If your account has been ‘pwned’, you’re advised to change your password pronto, not just on the hacked service but on any others that use the login. To stay informed of future hacks, you can receive notifications when your email address appears in a leaked database.

Find out when (but not where) you were hacked


BreachAlarm (breachalarm.com) – formerly Shouldichangemypassword.com, works in a different way to Have I Been Pwned. It tells you when your password was compromised but not where, until you upgrade to the paid-for version of its Email Watchdog service, which costs from $10 (£6.50) per year. If you stick with the free option, it will still track one email address and notify you immediately if it appears in a breach.

If you’re not convinced about the trustworthiness of these sites, you might prefer PwnedList (pwnedlist.com), which lets you look up a hash of your email address rather than the plain-text version. Again, this tells you when rather than where your account was hacked, which might not sound like much use but at least prevents other hackers from knowing the exact details and using the information to their advantage. It also means you’ll know to change your password.

SHARE SENSITIVE FILES SECURELY ONLINE


Most web users know that BitTorrent is an effective means of sending files directly to other people without anyone else knowing, which is why it’s used by many hackers to share content illegally. But last year, hackers from the Hackito Ergo Sum community thoroughly analysed the security and privacy of the official BitTorrent Sync tool (getsync.com) and found several vulnerabilities in the service. Their conclusion was: “do not use for sensitive data” (you can read the full results of their tests at bit.ly/hackito382).

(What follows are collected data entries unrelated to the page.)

(* ===== verification/IndexTheory.v ===== *)
(** * Theorems about local indexes

    About [Index] and [IndexManager]: a record built for an index has the document's
    value at every indexed path; comparing records sees every change of a scalar
    field; after any calls the in-memory index holds exactly the current documents;
    queries filter, order and page; nothing is delivered after [unsubscribe]. *)
From stdpp Require Import base numbers list list_numbers strings sorting.
From Stdlib Require Import ZArith QArith Qround Lia.
From S2P Require Import Prelude Index IndexManager.

Open Scope list_scope.
Open Scope nat_scope.

Module IndexTheory.
Import Index IndexManager.

(** ** Reading back a nested field *)

(** Two paths, neither of which is a prefix of the other. *)
Definition apart (js ks : list ustring) : Prop := ~ js `prefix_of` ks /\ ~ ks `prefix_of` js.

Lemma apart_cons j js ks : apart (j :: js) (j :: ks) <-> apart js ks.
Proof.
  unfold apart. assert (H : forall a b, (j :: a) `prefix_of` (j :: b) <-> a `prefix_of` b).
  { intros a b. split; [apply prefix_cons_inv_2|apply prefix_cons]. }
  by rewrite !H.
Qed.

Lemma apart_sym js ks : apart js ks -> apart ks js.
Proof. unfold apart. tauto. Qed.

Lemma apart_nonempty js ks : apart js ks -> js <> [].
Proof. intros [H _] ->. apply H, prefix_nil. Qed.

(** Objects lead to the last segment, or end where it is missing. *)
Fixpoint fresh (v : value) (ks : list ustring) : Prop :=
  match v, ks with
  | Obj ps, [k] => True
  | Obj ps, k :: ks' => map_get k ps = None \/ exists c, map_get k ps = Some c /\ fresh c ks'
  | _, _ => False
  end.

(** Every segment is there. *)
Fixpoint present (v : value) (ks : list ustring) : Prop :=
  match ks with
  | [] => True
  | k :: ks' => is_object v = true /\ exists c, map_get k (own_props v) = Some c /\ present c ks'
  end.

Lemma fresh_obj v ks : fresh v ks -> exists ps, v = Obj ps.
Proof. destruct v, ks; simpl; try done; eauto. Qed.

Lemma fresh_empty ks : ks <> [] -> fresh (Obj []) ks.
Proof. destruct ks as [|k [|]]; simpl; auto. Qed.

Lemma fresh_cons ps k k' ks : fresh (Obj ps) (k :: k' :: ks) =
  (map_get k ps = None \/ exists c, map_get k ps = Some c /\ fresh c (k' :: ks)).
Proof. done. Qed.

Lemma fresh_child ps k k' ks : fresh (Obj ps) (k :: k' :: ks) ->
  exists c, fresh c (k' :: ks) /\ (if is_object (get_prop (Obj ps) k) then get_prop (Obj ps) k else Obj []) = c /\
    (map_get k ps = None \/ map_get k ps = Some c).
Proof.
  rewrite fresh_cons. unfold get_prop. cbn [own_props]. intros [Hn|(c & Hc & Hf)].
  - rewrite Hn. exists (Obj []). split_and!; [by apply fresh_empty|done|by left].
  - rewrite Hc. destruct (fresh_obj _ _ Hf) as [qs ->]. exists (Obj qs). split_and!; auto.
Qed.

Lemma walk_undefined ks : walk Undefined ks = Undefined.
Proof. by destruct ks. Qed.

Lemma walk_obj ps k ks : walk (Obj ps) (k :: ks) = match map_get k ps with Some c => walk c ks | None => walk Undefined ks end.
Proof. cbn [walk is_object]. unfold get_prop. cbn [own_props]. by destruct (map_get k ps). Qed.

Lemma set_walk_obj ps k k' ks x :
  set_walk (Obj ps) (k :: k' :: ks) x =
  Obj (map_set k (set_walk (if is_object (get_prop (Obj ps) k) then get_prop (Obj ps) k else Obj []) (k' :: ks) x) ps).
Proof. done. Qed.

(** The written field is read back. *)
Lemma walk_set_same ks v x : fresh v ks -> walk (set_walk v ks x) ks = x /\ present (set_walk v ks x) ks.
Proof.
  revert v. induction ks as [|k ks IH]; intros v Hf; [by destruct v|].
  destruct (fresh_obj _ _ Hf) as [ps ->]. destruct ks as [|k' ks].
  - cbn [set_walk set_prop]. rewrite walk_obj, map_get_set_eq. split; [done|]. cbn [present own_props]. split; [done|].
    exists x. by rewrite map_get_set_eq.
  - destruct (fresh_child _ _ _ _ Hf) as (c & Hc & Ec & _). rewrite set_walk_obj, Ec, walk_obj.
    rewrite map_get_set_eq. destruct (IH c Hc) as [IH1 IH2]. split; [done|].
    cbn [present own_props]. split; [done|]. exists (set_walk c (k' :: ks) x). by rewrite map_get_set_eq.
Qed.
(** [initialize] reaches its goal beside other tabs: if they only add to the database
    and leave one of the four attempts alone, it returns, the object store and an
    index for every field exist, and everything the storage remembers of this and of
    other indexes is in the database. *)
Theorem initialize_reaches others n fields (s : idb) :
  (forall k, considerate (others k)) -> (exists k, k < MAX_OPEN_ATTEMPTS /\ forall db, others k db = db) -> idb_ok s ->
  exists s' store, initialize_ others n fields s = (Ok tt, s') /\ idb_ok s' /\ _db s' = true /\
    map_get n (objectStores (shared s')) = Some store /\ (fd_path <$> fields) ⊆ indexNames store.
Proof.
  intros Hco (k & Hk & Hid) Hok. unfold initialize_. cbv zeta. rewrite (bind_ok _ _ s s s) by done.
  set (paths := fd_path <$> fields). destruct (set_has n _ && _ && _) eqn:Hcov.
  - rewrite !andb_true_iff in Hcov. destruct Hcov as [[_ Hdb] Hc]. destruct (map_get n (_indexedFields s)) as [cached|] eqn:Ec; [|done].
    destruct (ok_indexes _ Hok n cached Ec) as (store & Hst & Hsub). exists s, store. split_and!; try done.
    intros p Hp. apply Hsub. rewrite forallb_forall in Hc. apply list_elem_of_In in Hp. by apply Hc, bool_decide_eq_true in Hp.
  - rewrite bind_modify.
    destruct (open_loop_spec others n paths MAX_OPEN_ATTEMPTS 0 (s <| _db := false |>) Hco) as
      (probed & s1 & store & E & Hg & Hdb & Hi & Hf & Hst & Hpr & Hpaths); [done|exists k; split; [lia|done]|].
    rewrite (bind_ok _ _ _ _ _ E). eexists _, store. split; [done|]. split; [|by split].
    split; simpl.
    + intros n'. rewrite elem_of_set_add. intros [->|Hin]; [eauto|]. rewrite Hi in Hin.
      destruct (ok_stores _ Hok n' Hin) as [st Hst']. destruct (Hg _ _ Hst') as (st' & ? & _). eauto.
    + intros n' indexed. rewrite map_get_set. case_decide as Hn; [subst n'; intros [= <-]|].
      * exists store. split; [done|]. intros p. rewrite elem_of_foldl_set_add. set_solver.
      * rewrite Hf. intros Hn'. destruct (ok_indexes _ Hok n' indexed Hn') as (st & Hst' & Hsub).
        destruct (Hg _ _ Hst') as (st' & ? & ?). exists st'. split; [done|set_solver].
Qed.

(** Where another tab upgrades the database by exactly one version in between, opening it
    at that version runs no upgrade and throws no error: [initialize] returns, and the
    object store that it was called for does not exist. *)
Theorem initialize_race :
  let others := fun k : nat => upgrade (units "theirs") [] in
  let bumped := fun k db => if k =? 0 then Database (version db + 1) (objectStores (others k db)) else db in
  let s := mk_idb (Database 1 []) false [] [] in
  let s' := (initialize_ bumped (units "ours") [FieldDefinition (units "a") StringField] s).2 in
  (initialize_ bumped (units "ours") [FieldDefinition (units "a") StringField] s).1 = Ok tt /\
  map_get (units "ours") (objectStores (shared s')) = None /\
  (idb_put (units "ours") (units "d") (Obj []) s').1 = throw "NotFoundError".
Proof. vm_compute. repeat split. Qed.

End Idb.
End IndexIdb.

So what should you use instead, if you want to prevent third parties from intercepting your private data? The Hackito Ergo Sum hackers recommend a free tool called Syncthing which, despite being open-source, is “preferable to BitTorrent Sync”. Available for Windows, Linux and Mac OS X, Syncthing stores files securely on your computer, rather than a central server, and encrypts them when sent to other people by using TLS (Transport Layer Security) “to prevent any eavesdropper from ever gaining access to your data”. It lets you share as many folders as you need and doesn’t reveal your IP address; instead, your computer is identified by a unique ID that you give to the intended recipient of your data and that no-one else will ever know. You can find a guide to getting started with Syncthing at bit.ly/syncthing382.

Don’t let your BitTorrent client be exploited


In August this year, researchers found that several popular BitTorrent clients, including uTorrent and Vuze, contained flaws that could make them vulnerable for use in Distributed Reflective Denial of Service (DRDoS) attacks. The hackers could source bandwidth from BitTorrent ‘peers’ to flood the sites they were targeting with 50 to 120 times more data, and bring them down without detection. For this reason, it’s essential to update your BitTorrent software to the latest version, to patch the vulnerability, or you risk being exploited by hackers. We wouldn’t recommend using uTorrent, anyway, because of the rubbish it now comes bundled with. Deluge (deluge-torrent.org) is a safer alternative and has a similar, simple interface.